We welcome contributions of all forms. Please see the CONTRIBUTING file for how to get started. Join us in enhancing the capabilities of this console for Apache Kafka® on Kubernetes.

Releasing

Milestones

Each release requires an open milestone that includes the issues/pull requests that are part of the release. All issues in the release milestone must be closed. The name of the milestone must match the version number to be released.

Configuration

The release action flow requires that the following secrets are configured in the repository:

  • IMAGE_REPO_HOSTNAME - the host (optionally including a port number) of the image repository where images will be pushed
  • IMAGE_REPO_NAMESPACE - namespace/library/user where the image will be pushed
  • IMAGE_REPO_USERNAME - user name for authentication to server IMAGE_REPO_HOSTNAME
  • IMAGE_REPO_PASSWORD - password for authentication to server IMAGE_REPO_HOSTNAME These credentials will be used to push the release image to the repository configured in the .github/workflows/release.yml workflow.

Performing the Release

Releases are performed by modifying the .github/project.yml file, setting current-version to the release version and next-version to the next SNAPSHOT. Open a pull request with the changed project.yml to initiate the pre-release workflows. At this phase, the project milestone will be checked and it will be verified that no issues for the release milestone are still open. Additionally, the project's integration test will be run. Once approved and the pull request is merged, the release action will execute.
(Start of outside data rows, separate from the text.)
(** * UNFS3 filehandle core: fh.c and fh_cache.c

    A shallow embedding of the low-level filehandle routines (fh.c) and of
    the filehandle cache (fh_cache.c), with the properties of the handle
    codec, the resolver and the path cache stated against it.  The length
    check of the exports lexer, [copy_text], is embedded as well.

    Conventions of the embedding:
    - C strings are lists of characters; the terminating NUL is the end of
      the list, except inside the work buffer of [fh_comp_raw], where the
      code writes NUL bytes in place and the buffer is read back up to the
      first NUL;
    - [uint32] values, device and inode numbers and LRU stamps are [Z];
      small counters and array indices ([pos], [len], [fh_cache_max]) are
      [nat];
    - the host filesystem is an oracle, record [filesystem]: the code only
      ever calls [lstat], [opendir]/[readdir] and the ext2 version ioctl;
    - module-level variables ([st_cache_valid], [st_cache], the cache array
      and its counters) are the fields of [state], passed explicitly;
    - storage the code reads before writing it (the local [fh] of
      [fh_comp_raw], the local [buf] of [fh_rec], the static [new] of
      [fh_extend]) is an explicit argument holding its previous content. *)

From Stdlib Require Import ZArith Ascii Strings.Byte Lia.
From stdpp Require Import base decidable option list numbers strings.

(** ** Characters and C strings *)

Definition cstring := list ascii.

Definition lit (s : string) : cstring := String.list_ascii_of_string s.

Definition slash : ascii := "/"%char.
Definition NUL : ascii := "000"%char.

(** The string seen through a [char *] into a buffer: everything up to the
    first NUL. *)
Fixpoint c_str (buf : list ascii) : cstring :=
  match buf with
  | [] => []
  | x :: buf' => if decide (x = NUL) then [] else x :: c_str buf'
  end.

(** [strchr s c]: the offset of the first [c] in the C string at [s]. *)
Fixpoint strchr (s : list ascii) (c : ascii) : option nat :=
  match s with
  | [] => None
  | x :: s' =>
      if decide (x = c) then Some 0
      else if decide (x = NUL) then None
      else S <$> strchr s' c
  end.

(** [sprintf(obj, "%s/%s", a, b)] *)
Definition sprintf_s_slash_s (a b : cstring) : cstring := a ++ slash :: b.

(** ** Machine integers *)

Definition uint32 (n : Z) : Z := (n mod 2 ^ 32)%Z.

(** [#define FH_HASH(n) ((n + 3 * (n >> 8) + 5 * (n >> 16)) & 0xFF)] *)
Definition FH_HASH (n : Z) : Z :=
  Z.land (n + 3 * Z.shiftr n 8 + 5 * Z.shiftr n 16) 255.

(** ** struct stat, as far as the code reads it *)

Record stat := mkstat {
  st_dev : Z;
  st_ino : Z;
  st_mode : Z;
  st_gen : Z
}.

Definition S_IFMT : Z := 61440.   (* 0170000 *)
Definition S_IFDIR : Z := 16384.  (* 0040000 *)
Definition S_IFREG : Z := 32768.  (* 0100000 *)

Definition S_IFLNK : Z := 40960.  (* 0120000 *)

Definition S_ISDIR (m : Z) : bool := bool_decide (Z.land m S_IFMT = S_IFDIR).
Definition S_ISREG (m : Z) : bool := bool_decide (Z.land m S_IFMT = S_IFREG).
Definition S_ISLNK (m : Z) : bool := bool_decide (Z.land m S_IFMT = S_IFLNK).

(** ** The host filesystem

    [lstat] returns [None] for the C result [-1].  [readdir] stands for
    [opendir] followed by [readdir] until it returns NULL: [None] when
    [opendir] fails, otherwise the entry names in the order the host yields
    them.  [getversion] is [open] + [ioctl(EXT2_IOC_GETVERSION)] + [close]
    on a path, [fgetversion] the ioctl on a descriptor already open. *)
Record filesystem := mkfs {
  lstat : cstring → option stat;
  readdir : cstring → option (list cstring);
  getversion : cstring → option Z;
  fgetversion : Z → option Z
}.

(** The three builds of [get_gen], selected by [HAVE_STRUCT_STAT_ST_GEN] and
    [HAVE_LINUX_EXT2_FS_H]. *)
Inductive gen_build := GEN_STAT | GEN_EXT2 | GEN_INO.

(** ** unfs3_fh_t

    [fh.h] is not among the sources; the fields are the ones fh.c uses. *)
Record unfs3_fh_t := mkfh {
  dev : Z;
  ino : Z;
  gen : Z;
  len : nat;
  inos : list Z
}.

Definition set_dev (fh : unfs3_fh_t) (v : Z) : unfs3_fh_t :=
  mkfh v (ino fh) (gen fh) (len fh) (inos fh).
Definition set_ino (fh : unfs3_fh_t) (v : Z) : unfs3_fh_t :=
  mkfh (dev fh) v (gen fh) (len fh) (inos fh).
Definition set_gen (fh : unfs3_fh_t) (v : Z) : unfs3_fh_t :=
  mkfh (dev fh) (ino fh) v (len fh) (inos fh).
Definition set_len (fh : unfs3_fh_t) (v : nat) : unfs3_fh_t :=
  mkfh (dev fh) (ino fh) (gen fh) v (inos fh).
(** [fh.inos[i] = v] *)
Definition set_inos (fh : unfs3_fh_t) (i : nat) (v : Z) : unfs3_fh_t :=
  mkfh (dev fh) (ino fh) (gen fh) (len fh) (<[i := v]> (inos fh)).

(** [len] is an [unsigned char]. *)
Definition uchar (n : nat) : nat := n mod 256.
This action will execute the Maven release plugin to tag the release commit, build the application artifacts, create the build image, and push the image to (currently) quay.io. If successful, the action will push the new tag to the Github repository and generate release notes listing all of the closed issues included in the milestone. Finally, the milestone will be closed.

License

This project is licensed under the Apache License 2.0 - see the LICENSE file for details.